The NBA recently held its rookie draft, ending a couple of months of testing and evaluating potential rookie players, sizing up their natural ability, acquired skills and future potential.
While I will probably never get the chance to work in the NBA, I, too, have spent some time evaluating rookies — rookie restaurants, that is.
Delicatessens, or delis for short, are like amusement parks for me. I love to spend afternoons visiting delis, perusing ingredients and tasting them if possible, trying to imagine what new recipes I can create. That was my initial plan when I visited One World Deli along Jupiter St. in Makati. I walked into the deli with thoughts of seeking inspiration and maybe a little shopping, but I was pleased to discover that One World Deli has a dine-in section, too.

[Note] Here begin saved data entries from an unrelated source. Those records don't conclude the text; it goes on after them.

(* ===== verification/EdgeSpec.v ===== *)
(** * The edge: theorems about its configuration

What [Apply] makes of the stored domains: the listeners, the routes on them
and the pools behind them. *)

From S2P Require Import Prelude GoStrings Protocol NetIP Limiter Transport Access EdgeConf EdgeConfSpec EdgePool EdgePoolSpec Edge.
From Stdlib Require Import Ascii.
From stdpp Require Import options.
#[local] Open Scope l8_scope.
#[local] Open Scope Z_scope.

(** ** The forwards that are served *)

Record item := mkItem { i_dom : EdgeDomain; i_acc : Access; i_idx : nat; i_fwd : EdgePortForward }.

Definition key_of (x : item) : string := DomainId (i_dom x) +:+ "/" +:+ forwardKey (i_fwd x) (i_idx x).

(** The route made for a served forward with its pool. *)
Definition route_of (x : item * pid) : route :=
  mkRoute (i_dom x.1) (i_fwd x.1) x.2 (i_acc x.1)
    (if bool_decide (Mode (i_fwd x.1) = EDGE_FORWARD_MODE_TERMINATE)
     then Some (mkPoolTunnel (key_of x.1) x.2 (i_fwd x.1) (i_acc x.1)) else None).

Section items.
Context `{GoUnicode, Crypto}.

Fixpoint forward_items (d : EdgeDomain) (a : Access) (i : nat) (l : list EdgePortForward) : list item :=
  match l with
  | [] => []
  | f :: l => (if FEnabled f then [mkItem d a i f] else []) ++ forward_items d a (i + 1) l
  end.

Definition domain_items (d : EdgeDomain) : list item :=
  if Enabled d then match ParseAccess (accessPolicy d) with Ok a => forward_items d a 0 (PortForwards d) | Err _ => [] end
  else [].

Definition items (l : list EdgeDomain) : list item := l ≫= domain_items.

(** Forward [i] of domain [d] is to be served. *)
Definition served (l : list EdgeDomain) (x : item) : Prop :=
  i_dom x ∈ l ∧ Enabled (i_dom x) = true ∧ ParseAccess (accessPolicy (i_dom x)) = Ok (i_acc x) ∧
  PortForwards (i_dom x) !! i_idx x = Some (i_fwd x) ∧ FEnabled (i_fwd x) = true.

Lemma elem_of_forward_items d a i l x :
  x ∈ forward_items d a i l ↔
  i_dom x = d ∧ i_acc x = a ∧ FEnabled (i_fwd x) = true ∧ ∃ j, i_idx x = (i + j)%nat ∧ l !! j = Some (i_fwd x).
Proof.
  revert i. induction l as [|f l IH]; intros i; cbn [forward_items].
  { split; [by intros ?%elem_of_nil|]. by intros (_ & _ & _ & j & _ & ?). }
  rewrite elem_of_app, IH. split.
  - intros [Hin|(-> & -> & ? & j & -> & ?)].
    + destruct (FEnabled f) eqn:Hf; [|by apply elem_of_nil in Hin]. apply list_elem_of_singleton in Hin as ->.
      split_and!; [done..|]. exists 0%nat. split; [cbn; lia|done].
    + split_and!; [done..|]. exists (S j). split; [lia|done].
  - intros (<- & <- & Hf & [|j] & Hi & Hj); cbn in Hj.
    + left. injection Hj as ->. rewrite Hf. apply list_elem_of_singleton. destruct x; cbn in *. f_equal. lia.
    + right. split_and!; [done..|]. exists j. split; [lia|done].
Qed.

Lemma elem_of_items l x : x ∈ items l ↔ served l x.
Proof.
  unfold items, served. rewrite list_elem_of_bind. unfold domain_items. split.
  - intros (d & Hx & Hd). destruct (Enabled d) eqn:He; [|by apply elem_of_nil in Hx].
    destruct (ParseAccess (accessPolicy d)) as [a|] eqn:Ha; [|by apply elem_of_nil in Hx].
    apply elem_of_forward_items in Hx as (-> & -> & ? & j & -> & ?). done.
  - intros (Hd & He & Ha & Hj & Hf). exists (i_dom x). rewrite He, Ha. split; [|done].
    apply elem_of_forward_items. split_and!; [done..|]. by exists (i_idx x).
Qed.

Lemma NoDup_forward_items d a i l : NoDup (forward_items d a i l).
Proof.
  revert i. induction l as [|f l IH]; intros i; cbn [forward_items]; [apply NoDup_nil_2|].
  apply NoDup_app. split_and!; [destruct (FEnabled f); [apply NoDup_singleton|apply NoDup_nil_2]| |apply IH].
  intros x Hx (_ & _ & _ & j & Hj & _)%elem_of_forward_items.
  destruct (FEnabled f); [|by apply elem_of_nil in Hx]. apply list_elem_of_singleton in Hx as ->. cbn in Hj. lia.
Qed.

Lemma NoDup_items l : NoDup l → NoDup (items l).
Proof.
  induction l as [|d l IH]; intros Hnd; [apply NoDup_nil_2|]. apply NoDup_cons in Hnd as [Hd Hnd].
  change (items (d :: l)) with (domain_items d ++ items l). apply NoDup_app. split_and!; [| |by apply IH].
  - unfold domain_items. destruct (Enabled d); [|apply NoDup_nil_2].
    destruct (ParseAccess _); [apply NoDup_forward_items|apply NoDup_nil_2].
  - intros x Hx (Hdom & _)%elem_of_items. apply Hd. unfold domain_items in Hx.
    destruct (Enabled d); [|by apply elem_of_nil in Hx].
    destruct (ParseAccess _); [|by apply elem_of_nil in Hx]. apply elem_of_forward_items in Hx as [<- _]. done.
Qed.
End items.

(** ** What the loop over the domains builds *)

Section build.
Context `{GoUnicode, Crypto} (LookupHost : string → option (list string)) (e : edge).

Definition build_item (b : building) (x : item) : building :=
  let '(heap, p) := pool_for LookupHost e (key_of x) (i_fwd x) (bheap b) in
  mkBuilding heap (<[key_of x := p]> (bpools b)) (foldl (add_to_port (route_of (x, p))) (byPort b) (ports_of (i_fwd x))).

Lemma apply_forwards_items d a b i l :
  apply_forwards LookupHost e d a b i l = foldl build_item b (forward_items d a i l).
Proof.
  revert b i. induction l as [|f l IH]; intros b i; [done|]. cbn [apply_forwards forward_items].
  rewrite foldl_app, <-IH. f_equal. unfold apply_forward. destruct (FEnabled f); [|done]. cbn [negb foldl].
  unfold build_item, key_of, route_of. cbn [i_dom i_fwd i_idx i_acc fst snd]. by destruct (pool_for _ _ _ _ _).
Qed.

Lemma apply_domains_items b l : foldl (apply_domain LookupHost e) b l = foldl build_item b (items l).
Proof.
  revert b. induction l as [|d l IH]; intros b; [done|]. change (items (d :: l)) with (domain_items d ++ items l).
  rewrite foldl_app. cbn [foldl]. rewrite <-IH. f_equal. unfold apply_domain, domain_items.
  destruct (Enabled d); [|done]. destruct (ParseAccess _); [|done]. cbn [negb]. apply apply_forwards_items.
Qed.

(** The pool a forward is given: the old pool of its key, when it was made for
the same forward, or a new one. *)
Definition assigned (heap : gmap pid pool) (x : item) (p : pid) : Prop :=
  ∃ po, heap !! p = Some po ∧ fwd po = i_fwd x ∧
    (pools e !! key_of x = Some p ∧ pheap e !! p = Some po ∨
     pheap e !! p = None ∧ done po = false ∧
     ∀ p0 po0, pools e !! key_of x = Some p0 → pheap e !! p0 = Some po0 → fwd po0 ≠ i_fwd x).

Record built (l : list item) (ps : list pid) (b : building) : Prop := {
  bt_len : length ps = length l;
  bt_ports q : default [] (byPort b !! q) = route_of <$> filter (λ x, listens (i_fwd x.1) q) (zip l ps);
  bt_some q rl : byPort b !! q = Some rl → rl ≠ [];
  bt_old : pheap e ⊆ bheap b;
  bt_pool x p : (x, p) ∈ zip l ps → assigned (bheap b) x p;
  bt_new p : is_Some (bheap b !! p) → pheap e !! p = None → p ∈ ps;
  bt_once j k p : ps !! j = Some p → ps !! k = Some p → pheap e !! p = None → j = k;
  bt_pools : bpools b = list_to_map (reverse (zip (key_of <$> l) ps));
  bt_fine : (∀ p po, pheap e !! p = Some po → pool_ok po) → ∀ p po, bheap b !! p = Some po → pool_ok po;
}.

Lemma newPool_fwd i f node : fwd (newPool LookupHost i f node) = f ∧ done (newPool LookupHost i f node) = false.
Proof.
  unfold newPool. destruct (bool_decide _); [done|]. unfold resolveMembers. cbn [fwd].
  destruct (TargetKind f); try done.
  - by destruct (foldl _ _ _).
  - destruct (LookupHost _); [by destruct (foldl _ _ _)|done].
Qed.

Lemma assigned_mono heap heap' x p : heap ⊆ heap' → assigned heap x p → assigned heap' x p.
Proof. intros Hsub (po & Hp & ?). exists po. split; [by eapply lookup_weaken|done]. Qed.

The friendly staff was apologetic when they didn’t have a table free, but I quickly assured them that sitting at the seafood bar was truly where I wanted to be. The bar seating offers a great view of the available fresh seafood, which included live king crabs, rock lobsters and oysters, as well as the open kitchen where chefs prepare the cold and raw seafood dishes.
They do have a full cafe menu, but I think the best thing to do is to take advantage of all the natural freshness available in the deli. First target was fresh Gallagher oysters, freshly shucked and served with a mignonette sauce and lemon wedges. The oysters, fresh flown from Ireland, were plump and delicious, rich in the ocean brine flavor that make oysters truly coveted. While they can prepare these oysters Rockefeller style, I think having them raw is just a singular experience.
The chefs in front of me were busy slicing some beautiful Atlantic salmon sashimi, but I spied some hamachi (yellow tail) and that had to be ordered. Just the right ratio of fattiness and meatiness, I again took advantage of the natural flavor of the raw hamachi by adding just a touch of wasabi and soy sauce.
Finally, I had my pick of beautiful steaks, from US Black Angus to Irish aged beef, so I went the classic route with a grilled Angus rib-eye and mashed potatoes. The mash was creamy and lovely, and the steak was expertly grilled to medium rare, with hints of the smokiness from the grill accentuating the fatty rich beef.
I enjoyed the dinner so thoroughly that I forgot about shopping for ingredients. That may be a great turn of events, though, as it gives me a legitimate reason to go back. Maybe next time, I’ll shop first so my delicious dinner won’t distract me again.
The good thing about evaluating rookie restos? You get to draft them all and place them in your “regular visits” list. These three are already on mine.
I have been pretty lucky to be able to call chef Josh Boutwood a friend over the years, and he has been gracious enough to even appear on my cooking show before and throughout all the time I’ve known him, the one thing I’ve always known is that he’s one of the most intelligent and skilled chefs in the metro, and it comes out in his food. When I heard through the grapevine that he had a new resto in Greenbelt 3, I knew I had the perfect place to visit after the cinema.
Ember, much like its sister restaurant Savage, features a menu filled with dishes kissed by flame or charcoal, but despite that, they are plated elegantly and precisely. Chef Boutwood’s acquired skills are evident in plenty of dishes, but do not miss the chance to order his raw beef dish, enhanced by a creamy white sauce and soy-cured egg yolk. Sitting atop a crepe of sorts, which reminds me a little of an injera (Ethiopian flatbread), the beef is creamy and astonishingly tender, which gives off a beautiful mouthfeel.
Even picky eaters who shy away from raw beef will become converts for sure. Their octopus is another win, with the perfect amount of charred flavor lifting the tender octopus up. It is then spiked with a smoky and spicy harissa. The other surprise of the night was the creamed spinach, made extra rich and flavorful with the addition of the cheddar and, yes, cheese does make everything better.
I could talk about the other things I tasted, like the crusty sourdough bread, the short ribs cooked in sous vide or the raw tuna, but I think I’ll just leave it at this. I would venture to say every item on this menu will be delicious because the element of fire, when wielded by someone who has acquired skills over the years like chef Boutwood has, will almost always produce deliciousness.
Standing at the corner of the Uptown Parade in BGC is the new Spanish place Perrochiko and it is quite a nice place to spend a chill Friday night after work. Their cold cuts selection features Iberico jamon and chorizo, but also a fatty sobresada and black forest ham, all perfect with their delicious bread, crusty on the outside and soft on the inside. Their mushroom and truffle croquettas were nice and crisp, but also light and filled with earthy mushrooms. Another literal bright spot was their salad with seared goat cheese and strawberry vinaigrette, whose bright and vibrant flavors serve as a great counterpoint to the cold cuts. I look forward to trying more of their fare in the future.
The bad thing about being an NBA scout is you may only get to draft one rookie after evaluating so many. The good thing about evaluating rookie restos? You get to draft them all and place them in your “regular visits” list. These three are already on mine.